Membro da família Caiado de maior expressão política na atualidade, o deputado federal Ronaldo Caiado elogia a iniciativa do histórico que a professora Lena Castello Branco realizou por meio dos dois volumes do livro Poder e Paixão – A Saga dos Caiado. No trabalho, após uma exaustiva pesquisa em documentos e cartas pessoais no Brasil e no exterior, a autora desmonta alguns mitos que sempre cercaram a atuação dos Caiado, na política goiana há um século e meio.

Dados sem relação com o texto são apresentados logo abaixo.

(** The loop over the chunks, in either representation. *)
Lemma exec_writeChunks d stage ref chunks cs size newSize c data :
  (ref = RefArray ∧ arrays = true ∨ ref = RefExternal) → newSize ≤ MaxArraySize → chunks_fit chunks cs size newSize → size = len data →
  cell_repr ref c size data → (0 < size → c ≠ CellNone) →
  let l := chunkIndices chunks in let b := patched chunks cs l data in
  ∃ c1, exec (if bool_decide (ref = RefArray) then writeArrayChunks stage chunks cs l
              else bindM (if existsb (λ idx, idx <? 0) l then fail ErrInvalidChunks else ret ())
                         (λ _, writeStringChunks stage chunks cs l)) (put stage c d) () (put stage c1 d) ∧
        cell_repr ref c1 (len b) b ∧ (newSize ≠ 0 → c1 ≠ CellNone).
Proof.
  intros Href Hmax Hf -> Hrep Hne l b. assert (listed chunks l) as Hl by apply listed_all.
  assert (existsb (λ idx, idx <? 0) l = false) as Hneg.
  { apply not_true_is_false. rewrite existsb_exists. intros (idx & Hin & Hlt). apply list_elem_of_In in Hin.
    destruct (Hl _ Hin) as [x Hx]. pose proof (cf_chunk _ _ _ _ Hf _ _ Hx). lia. }
  assert (∀ c1 : cell arr, (c1 = CellNone → c = CellNone ∧ l = []) → newSize ≠ 0 → c1 ≠ CellNone) as Hsome.
  { intros c1 Hn1 Hn E. destruct (Hn1 E) as [E1 E2]. pose proof (cf_size _ _ _ _ Hf).
    assert (¬ 0 < len data) by (intros Hp; by apply Hne). pose proof (len_nonneg data).
    destruct (cf_grow _ _ _ _ Hf) as (idx & x & Hx & _); [lia|].
    assert (idx ∈ l) as Hin by (apply elem_chunkIndices; by eexists). rewrite E2 in Hin. by apply elem_of_nil in Hin. }
  destruct Href as [[-> Ha]| ->].
  - rewrite bool_decide_eq_true_2 by done.
    destruct (exec_writeArrayChunks d stage chunks cs _ _ l Ha Hmax Hf Hl c data Hrep) as (c1 & ? & ? & ?). exists c1. eauto.
  - rewrite bool_decide_eq_false_2 by done.
    destruct (exec_writeStringChunks d stage chunks cs _ _ l Hf Hl c data Hrep) as (c1 & ? & ? & ?). exists c1.
    split_and!; [|done|by apply Hsome]. rewrite Hneg. eapply exec_bind; [apply exec_ret|done].
Qed.

Lemma exec_stageChunks d i stage ref chunks cs newSize c data :
  (ref = RefArray ∧ arrays = true ∨ ref = RefExternal) → Size i ≤ MaxArraySize → newSize ≤ MaxArraySize →
  chunks_fit chunks cs (Size i) newSize → Size i = len data →
  cell_repr ref c (Size i) data → (0 < Size i → c ≠ CellNone) →
  ∃ c', exec (stageChunks stage i ref chunks cs newSize) (put stage c d) () (put stage c' d) ∧ c' ≠ CellNone ∧
        cell_repr ref (if bool_decide (newSize = 0) then CellNone else c') newSize (chunked chunks cs newSize data).
Proof.
  intros Href Hm1 Hm2 Hf Hsz Hrep Hne. pose proof (cf_size _ _ _ _ Hf) as Hnn.
  destruct (exec_writeChunks d stage ref chunks cs _ newSize c data Href Hm2 Hf Hsz Hrep Hne) as (c1 & Hw & Hr1 & Hn1).
  destruct (exec_cutChunks d stage ref chunks cs _ newSize c1 data Href Hm1 Hf Hsz Hr1 Hn1) as (c2 & Hcut & Hr2).
  assert (∀ k, exec (if newSize =? 0 then setStage stage (CellStr []) else ret ()) (put stage c2 d) () k →
      exec (stageChunks stage i ref chunks cs newSize) (put stage c d) () k) as Hrun.
  { intros k H3. unfold stageChunks. cbv zeta. eapply exec_bind; [|exact H3]. unfold cutChunks in Hcut. revert Hw Hcut.
    case_bool_decide; intros Hw Hcut w Hww.
    - by apply (exec_bind _ _ _ _ _ _ _ Hw).
    - destruct (existsb _ _); [by destruct (Hw w Hww)|]. revert w Hww. eapply exec_bind; [apply exec_ret|].
      eapply exec_bind; [|exact Hcut]. intros w Hww. exact (Hw w Hww). }
  destruct (newSize =? 0) eqn:E0.
  - exists (CellStr []). rewrite bool_decide_eq_true_2 by lia. split_and!; [|done|].
    + rewrite <- (put_put stage c2 (CellStr []) d). apply Hrun. by apply exec_setStage.
    + assert (newSize = 0) as -> by lia. pose proof (len_ftruncate (patched chunks cs (chunkIndices chunks) data) 0 ltac:(lia)) as Hl.
      unfold chunked. destruct (ftruncate _ 0); [|unfold len in Hl; simpl in Hl; lia].
      apply (cell_repr_full (arr := arr) ref []). destruct Href as [[-> ?]| ->]; [by right|by left].
  - exists c2. rewrite bool_decide_eq_false_2 by lia. destruct Hr2; [lia|]. split_and!; [|done|done]. apply Hrun, exec_ret.
Qed.
End Stage.
(** C15: the rename script keeps the workspace sound when the destination
    directory does not lie below the moved inode and the entry it replaces, if
    any, is another inode without children. *)
Theorem rename_script_keeps_workspace (a : renameArgs) d d' :
  fs_inv d → renameMetadataScript a d = Ok (1, d') →
  ¬ below (static <$> inodes d) (r_id a) (r_newParent a) →
  (∀ l, dirent d (r_newParent a) (r_newName a) = Some l →
     l ≠ r_id a ∧ childless (static <$> inodes d) l) →
  fs_inv d' ∧ dirent d' (r_newParent a) (r_newName a) = Some (r_id a).
Proof.
  intros Hinv Hs Hnb Hrep. split; [by eapply rename_inv|].
  assert (fs_inv d') as Hinv' by by eapply rename_inv.
  destruct (rename_commit _ _ _ Hs) as (Hlink & _ & (ho & Hho & _)%type_of_static &
    (hn & Hhn & _)%type_of_static & Hcase).
  destruct (dirent_node _ _ _ _ Hinv Hlink) as (Hid & h & Hh & _).
  destruct (rename_move_view a d h Hinv Hlink ltac:(by eauto) ltac:(by eauto) Hh) as (_ & HL & _).
  assert (dirent (rename_move a d) (r_newParent a) (r_newName a) = Some (r_id a)) as Hm.
  { change (lk (dirents (rename_move a d)) (r_newParent a) (r_newName a) = Some (r_id a)).
    rewrite HL. by rewrite decide_True. }
  destruct (dirent d (r_newParent a) (r_newName a)) as [l|] eqn:El.
  - destruct Hcase as (_ & hl & Hhl & _ & ->). destruct (Hrep l eq_refl) as [Hlid Hcl].
    destruct (dirent_node _ _ _ _ Hinv El) as (_ & hl' & Hhl' & Epl & _). rewrite Hhl in Hhl'. injection Hhl' as <-.
    assert (r_newParent a ≠ l) as Hne.
    { rewrite <- Epl. apply (Hcl _ _ (static_lookup _ _ _ Hhl)). by destruct (dirent_node _ _ _ _ Hinv El). }
    assert (∀ x : db arr, dirents x = delete l (dirents (rename_move a d)) →
      dirent x (r_newParent a) (r_newName a) = Some (r_id a)) as Hdel.
    { intros x Hx. unfold dirent in *. rewrite Hx, lookup_delete_ne; done. }
    apply Hdel. unfold rename_drop, xadd. by repeat case_match.
  - destruct Hcase as [_ ->]. unfold dirent, xadd in *. by case_match.
Qed.

End Publications.

(** ** Witnesses *)

Definition demo_world : world (gmap Z bytes) :=
  run_ops (P := solo_params) [(plain, CEcho "/f" [x01; x02])] root_world.

Definition demo_inode : inodeData :=
  InodeData (revision_of (w_db demo_world) "2") "2" "1" "f" "file" 420 0 0 1 0 0 0 "" [x07] "array".

Definition demo_db : db (gmap Z bytes) :=
  with_stages (<["st" := QueueWriteFull "array" [x07]]>) (w_db demo_world).

Definition demo_publish (creating : bool) : publishArgs :=
  publishArgsOf (params := solo_params) plain "/f" demo_inode "st" "r9" creating [].

Definition result_db (r : result scriptError (Z * db (gmap Z bytes))) : db (gmap Z bytes) :=
  match r with Ok (_, d) => d | Err _ => root_db end.

Definition demo_published := result_db (publishFileScript (demo_publish false) demo_db).

Lemma publication_is_compare_and_swap_witness :
  publishFileScript (demo_publish false) demo_db = Ok (1, demo_published) ∧
  revision_of demo_published "2" = "r9" ∧
  publishFileScript (demo_publish false) demo_published = Ok (2, demo_published).
Proof.
  assert (publishFileScript (demo_publish false) demo_db = Ok (1, demo_published)) as H
    by (vm_compute; reflexivity).
  destruct (proj1 (proj2 (publication_is_compare_and_swap (demo_publish false) demo_db 1 demo_published
                     eq_refl H)) eq_refl) as (_ & _ & Hr & _ & _ & Hagain).
  split; [exact H|split; [exact Hr|exact Hagain]].
Defined.

Definition demo_new : publishArgs :=
  publishArgsOf (params := solo_params) plain "/g"
    (InodeData "" "3" "1" "g" "file" 420 0 0 1 0 0 0 "" [x07] "array") "st" "r9" true [].
Definition demo_created := result_db (publishFileScript demo_new demo_db).
Definition demo_delete : deleteArgs := DeleteArgs (guardOf plain) "3" "g" "r9" 5 None "1".
Definition demo_deleted := result_db (deleteInodeScript demo_delete demo_created).

Lemma deleted_file_not_resurrected_witness :
  publishFileScript demo_new demo_deleted = Ok (-3, demo_deleted) ∧ demo_deleted = demo_deleted.
Proof.
  assert (publishFileScript demo_new demo_deleted = Ok (-3, demo_deleted)) as H by (vm_compute; reflexivity).
  split; [exact H|].
  refine (proj1 (deleted_file_not_resurrected demo_new demo_delete demo_db demo_created demo_deleted
                   (-3) demo_deleted eq_refl _ eq_refl _ _ _ H)).
  - discriminate.
  - vm_compute. reflexivity.
  - vm_compute. reflexivity.
  - discriminate.
Defined.

Definition demo_rename : renameArgs :=
  RenameArgs "2" "f" "g" "1" (revision_of (w_db demo_world) "2") "r9" 5 None "" "" "/g" "/g" "1".
Definition demo_renamed := result_db (renameMetadataScript demo_rename (w_db demo_world)).

Lemma rename_script_keeps_workspace_witness :
  fs_inv demo_renamed ∧ dirent demo_renamed "1" "g" = Some "2".
Proof.
  apply (rename_script_keeps_workspace demo_rename (w_db demo_world) demo_renamed).
  - eapply wi_fs, (run_ops_steps (P := solo_params) (RL := solo_rely solo_params solo_is_solo)).
    apply root_world_inv.
  - vm_compute. reflexivity.
  - intros Hb. inversion Hb as [|id nd Hl Hne Hb']; by apply Hne.
  - intros l Hl. vm_compute in Hl. discriminate.
Defined.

“A historiadora goza de grande respeito e está acima de qualquer suspeita”, avalia o deputado. “O que ela faz é o que sempre pedimos, que os fatos fossem apresentados na vertente da verdade.”

Neto do ex-governador Totó Caiado, figura central na obra da professora Lena, Ronaldo Caiado acredita que a obra é importante para que as gerações futuras conheçam melhor o passado. “Não devemos satanizar ou tomar ninguém por anjos. O que a minha família sempre pediu foi a isenção dos relatos.”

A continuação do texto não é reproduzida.